To do: Copy out the lines of the records below, and only those lines, from the one with "- getter (get_int_range" through the one with "Definition event_ok (e", exactly as they appear.

::: Provided entries :::

Lemma granted_at result : nat_t_granted inet_pton4 m result = Ok (granted_of es (udp_fd result)).
Proof.
  pose proof Hr as (_ & Hes & _). unfold nat_t_granted, granted_of, name.
  rewrite !(get_int_named m es Hr), !got_of_opt.
  destruct (got_str "result_ip" 16) as (o & -> & <-); [lia|]. rewrite bind_ok. destruct o as [ip|]; [|done]. cbn [option_map].
  rewrite bind_ok. destruct (es_int es "result_port") as [p|] eqn:Ep; [|done]. cbn.
  destruct (_ || _) eqn:Hp; [done|]. destruct (inet_pton4 (cstr ip)) as [a|]; [|done]. cbn.
  destruct (a =? 0); [done|]. apply es_int_range in Ep; [|done]. unfold u16. by rewrite Z.mod_small by lia.
Qed.

Lemma reply_at tran_id cookie result :
  nat_t_parse_response inet_pton4 m tran_id cookie result = Ok (reply_of es tran_id cookie result).
Proof.
  unfold nat_t_parse_response, reply_of, name. rewrite !(get_int64_named m es Hr), !(get_int_named m es Hr), !got_of_opt, !bind_ok.
  fold (cookie_of es cookie). unfold ours.
  destruct (bool_decide (es_int64 es "tran_id" = _)); cbn [negb andb]; [|done].
  destruct (got_str "opcode" 64) as (o & -> & <-); [lia|]. rewrite bind_ok. change (cstr <$> o) with (option_map cstr o).
  destruct (bool_decide (option_map cstr o = _)); cbn [negb]; [|done].
  destruct (default 0 (es_int es "ok") =? 0); cbn [negb]; [done|].
  rewrite granted_at, bind_ok. by destruct (granted_of es _).
Qed.
End reads.
End reply.

(** ** Any bytes *)

Lemma got_safe {A} (P : A -> Prop) (r : res A) : safe P r ->
  exists o, got r = Ok o /\ forall a, o = Some a -> P a.
Proof. destruct r as [| |a]; cbn; [done|by exists None|]. intros Ha. exists (Some a). split; [done|]. by intros ? [= <-]. Qed.

Ltac getter H :=
  let o := fresh "o" in let E := fresh "E" in let Ho := fresh "Ho" in
  destruct (got_safe _ _ H) as (o & E & Ho); rewrite E, bind_ok; clear E.

(** What a verdict leaves in the result: nothing, a usable address, or one of
    two errors. *)
Definition reply_shape (inet_pton4 : list Z -> option Z) (st : Z) (result r : nat_t_result) : Prop :=
  udp_fd r = udp_fd result /\
  (st = 0 /\ r = result \/
   st = 1 /\ error_code r = NAT_T_ERR_OK /\ 0 < result_port r <= 65535 /\ result_ip r <> 0 /\
     (exists ip, inet_pton4 ip = Some (result_ip r)) \/
   st = -1 /\ (error_code r = NAT_T_ERR_NOT_FOUND \/ error_code r = NAT_T_ERR_TWO_OR_MORE)).

Section any.
Context (inet_pton4 : list Z -> option Z) (m : mem) (Hm : view_ok m) (Hb : bytes_ok (m_body m)).

Lemma granted_total result : exists g, nat_t_granted inet_pton4 m result = Ok g /\
  forall r, g = Some r -> reply_shape inet_pton4 1 result r.
Proof.
  unfold nat_t_granted. getter (get_str_fits m Hm Hb (name "result_ip") 16 ltac:(lia)).
  destruct o as [ip|]; [|by eexists]. getter (get_int_range m Hm Hb (name "result_port")).
  destruct o as [p|]; [|by eexists]. specialize (Ho0 p eq_refl). destruct (_ || _) eqn:Hp; [by eexists|].
  destruct (inet_pton4 (cstr ip)) as [a|] eqn:Ea; [|by eexists]. destruct (a =? 0) eqn:Ha; [by eexists|].
  getter (get_int_range m Hm Hb (name "same_lan")). eexists. split; [done|]. intros r [= <-].
  split; [done|]. right. left. cbn [error_code result_port result_ip]. unfold u16. rewrite Z.mod_small by lia.
  split; [done|]. split; [done|]. split; [lia|]. split; [lia|by eexists].
Qed.

Lemma reply_total tran_id cookie result : 0 <= cookie < 2 ^ 64 ->
  exists st c r, nat_t_parse_response inet_pton4 m tran_id cookie result = Ok (st, c, r) /\
    0 <= c < 2 ^ 64 /\ reply_shape inet_pton4 st result r.
Proof.
  intros Hc. unfold nat_t_parse_response. getter (get_int64_range m Hm Hb (name "cookie")).
  set (c := match o with Some v => if v =? 0 then cookie else v | None => cookie end).
  assert (Hc' : 0 <= c < 2 ^ 64).
  { subst c. destruct o as [v|]; [|done]. destruct (v =? 0); [done|]. by apply Ho. }
  clearbody c. assert (H0 : reply_shape inet_pton4 0 result result) by (split; [done|by left]).
  getter (get_int64_range m Hm Hb (name "tran_id")). destruct (bool_decide _); cbn [negb]; [|by do 3 eexists].
  getter (get_str_fits m Hm Hb (name "opcode") 64 ltac:(lia)). destruct (bool_decide _); cbn [negb]; [|by do 3 eexists].
  getter (get_int_range m Hm Hb (name "ok")). destruct (default 0 o2 =? 0); cbn [negb].
  - getter (get_int_range m Hm Hb (name "multi_candidates")). do 3 eexists. split; [done|]. split; [done|].
    split; [done|]. right. right. split; [done|]. cbn [error_code upd]. destruct (_ =? 0); [by left|by right].
  - destruct (granted_total result) as (g & -> & Hg). rewrite bind_ok. destruct g as [r|]; do 3 eexists; (split; [done|]); auto.
Qed.
End any.

Definition event_ok (e : event) : Prop := match e with EvData _ _ _ bs => bytes_ok bs | _ => True end.

(** A decisive answer among the events. *)
Definition answered_by (inet_pton4 : list Z -> option Z) (addr relay_ip tran_id st : Z) (events : list event)
  (result r : nat_t_result) : Prop :=
  exists bytes c c', EvData AF_INET relay_ip NAT_T_PORT bytes ∈ events /\
    nat_t_parse_response inet_pton4 (Mem 64 addr (tk NAT_T_RESP_BUF_SIZE bytes)) tran_id c result = Ok (st, c', r).

Definition addr_ok (addr : Z) : Prop := 0 <= addr /\ addr + NAT_T_RESP_BUF_SIZE + 2 ^ 32 <= 2 ^ 64.
(** C18: the rendezvous and its socket. Whatever the sockets, the allocator and
    the network do, the rendezvous ends once the clock passes its deadline. It
    succeeds only on an answer of the relay's address and port that carries its
    transaction and a usable address, and then hands out its socket, or none
    when both ends are in one network; otherwise it reports an error. No other
    descriptor is left open, and none is used after it was closed. *)
Theorem nat_t_outcome `{KernelLaws} clock bind rnd malloc sha1 ntop pton addr
    fuel server_ip svc hint target timeout_ms cancellable use_alt others w :
  env_ok clock rnd malloc ntop addr -> owns (-1) others (n_os w) -> Forall event_ok (n_events w) ->
  short hint -> short target -> short svc -> 0 <= timeout_ms < 2 ^ 32 ->
  (exists k, (k < fuel)%nat /\ clock (n_ticks w) + (if timeout_ms =? 0 then NAT_T_DEFAULT_TIMEOUT_MS else timeout_ms)
     <= clock (S (n_ticks w) + k)%nat) ->
  exists r res w', nat_t_connect_internal clock bind rnd malloc sha1 ntop pton addr fuel server_ip svc hint target
      timeout_ms cancellable use_alt w = Ok ((r, res), w') /\
    tidy (n_os w) (n_os w') /\ owns (udp_fd res) others (n_os w') /\
    (r = 0 /\ (exists relay_ip bytes c c' r1, EvData AF_INET relay_ip NAT_T_PORT bytes ∈ n_events w /\
        nat_t_parse_response pton (Mem 64 addr (tk NAT_T_RESP_BUF_SIZE bytes)) (nat_t_tran_id rnd) c
          (NatResult 0 0 0 (-1) NAT_T_ERR_UNKNOWN) = Ok (1, c', r1) /\ res = r1 <| udp_fd := udp_fd res |>) /\
      0 < result_port res <= 65535 /\ result_ip res <> 0 /\ (same_lan res <> 0 <-> udp_fd res = -1) \/
     r = -1 /\ udp_fd res = -1 /\ error_code res ∈ [NAT_T_ERR_UNKNOWN; NAT_T_ERR_GETIP_FAILED; NAT_T_ERR_NO_RESPONSE;
       NAT_T_ERR_TWO_OR_MORE; NAT_T_ERR_NOT_FOUND]).
Proof.
  intros He Ho Hev Hh Hg Hs Ht Hk.
  destruct (wp_run _ _ _ (natt_connect_wp clock bind rnd malloc sha1 ntop pton addr (n_ticks w) He
    fuel server_ip svc hint target timeout_ms cancellable use_alt others w Ho Hev Hh Hg Hs Ht eq_refl Hk))
    as ([r res] & w' & E & Hti & Hown & Hr & _).
  exists r, res, w'. done.
Qed.
Lemma holds_perm l l' others y : l ≡ₚ l' -> holds l others y -> holds l' others y.
Proof. intros E [Hn Hp]. split; [done|]. by rewrite Hp, E. Qed.
Lemma holds_owns fd l others y : 0 <= fd -> holds (fd :: l) others y <-> owns fd (l ++ others) y.
Proof. intros Hf. unfold holds, owns, fd_list. by replace (fd <? 0) with false by lia. Qed.
Lemma holds_owns_none l others y : holds l others y <-> owns (-1) (l ++ others) y.
Proof. done. Qed.

(** The valid descriptors among three. *)
Definition fds3 (a b c : Z) : list Z := filter (fun fd => 0 <= fd) [a; b; c].
Definition fds (t : transport) : list Z := fds3 (udp_fd t) (worker_fd t) (app_fd t).

Lemma fds3_cons (a : Z) l : filter (fun fd => 0 <= fd) (a :: l) = fd_list a ++ filter (fun fd => 0 <= fd) l.
Proof.
  rewrite filter_cons. unfold fd_list. destruct (decide (0 <= a)).
  - by replace (a <? 0) with false by lia.
  - by replace (a <? 0) with true by lia.
Qed.

Section spec.
Context `{HK : Kernel} `{!KernelLaws} `{HR : RtKernel} `{!RtKernelLaws}.
Context (sha1 : list Z -> list Z) (tick : nat -> Z) (rand : nat -> Z -> bool * list Z).
Context (Hsha : sha1_ok sha1) (Hrand : rand_ok rand).
(** The iterations the worker is still to make beyond the scheduled ones. *)
Context (spare : nat).

(** ** The worker beside the caller *)

Definition round_ok (r : round) : Prop := Forall (fun g => bytes_ok (snd g)) (rd_grams r) /\ room_ok (rd_room r).
Definition total (sched : list (list round * bool)) : Z := Z.of_nat (sum_list_with (fun x => length (fst x)) sched).

(** The session is well formed, and its sequence numbers have room for [k]
    iterations and those the scheduler has in store. *)
Definition ready (k : nat) (w : rworld) : Prop :=
  exists b, safe_upto b (r_w w) /\ b + 200 * (Z.of_nat k + total (r_sched w)) + 200 < 2 ^ 63.
Definition sched_ok (w : rworld) : Prop := Forall (fun x => Forall round_ok (fst x)) (r_sched w).

Lemma wp_on_w {A} (m : St world A) (Q : A -> rworld -> Prop) w :
  wp m (fun a y => Q a (w <| r_w := y |>)) (r_w w) -> wp (on_w m) Q w.
Proof. unfold wp, on_w. by destruct (m (r_w w)) as [| |[a y]]. Qed.
Lemma wp_on_sys {A} (m : St os A) (Q : A -> rworld -> Prop) w :
  wp m (fun a y => Q a (w <| r_os := y |>)) (r_os w) -> wp (on_sys m) Q w.
Proof. unfold wp, on_sys. by destruct (m (r_os w)) as [| |[a y]]. Qed.
Lemma wp_the_t (Q : transport -> rworld -> Prop) w : r_live w = true -> Q (w_t (r_w w)) w -> wp the_t Q w.
Proof. unfold wp, the_t. by intros ->. Qed.
Lemma wp_set_t f (Q : unit -> rworld -> Prop) w :
  r_live w = true -> Q tt (w <| r_w := (r_w w) <| w_t := f (w_t (r_w w)) |> |>) -> wp (set_t f) Q w.
Proof. intros Hl HQ. unfold set_t. wp_step. by apply wp_the_t. Qed.
Lemma wp_next (Q : list round * bool -> rworld -> Prop) w :
  (r_sched w = [] -> Q ([], false) w) ->
  (forall x rest, r_sched w = x :: rest -> Q x (w <| r_sched := rest |>)) -> wp rt_next Q w.
Proof. unfold wp, rt_next. destruct (r_sched w); eauto. Qed.

(** An operation of the worker: the session stays well formed, the fields of
    the owner stay as they are. *)
Lemma wp_worker {A} b b' (m : St world A) w :
  triple (safe_upto b) m (fun _ => safe_upto b') -> keeps ends m -> safe_upto b w ->
  wp m (fun _ w' => safe_upto b' w' /\ ends w' = ends w) w.
Proof.
  intros Ht Hk Hw. specialize (Ht w Hw). specialize (Hk w). unfold wp. destruct (m w) as [| |[a w']]; [done..|]. by split.
Qed.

:::

Final answer:
  - getter (get_int_range m Hm Hb (name "multi_candidates")). do 3 eexists. split; [done|]. split; [done|].
    split; [done|]. right. right. split; [done|]. cbn [error_code upd]. destruct (_ =? 0); [by left|by right].
  - destruct (granted_total result) as (g & -> & Hg). rewrite bind_ok. destruct g as [r|]; do 3 eexists; (split; [done|]); auto.
Qed.
End any.

Definition event_ok (e : event) : Prop := match e with EvData _ _ _ bs => bytes_ok bs | _ => True end.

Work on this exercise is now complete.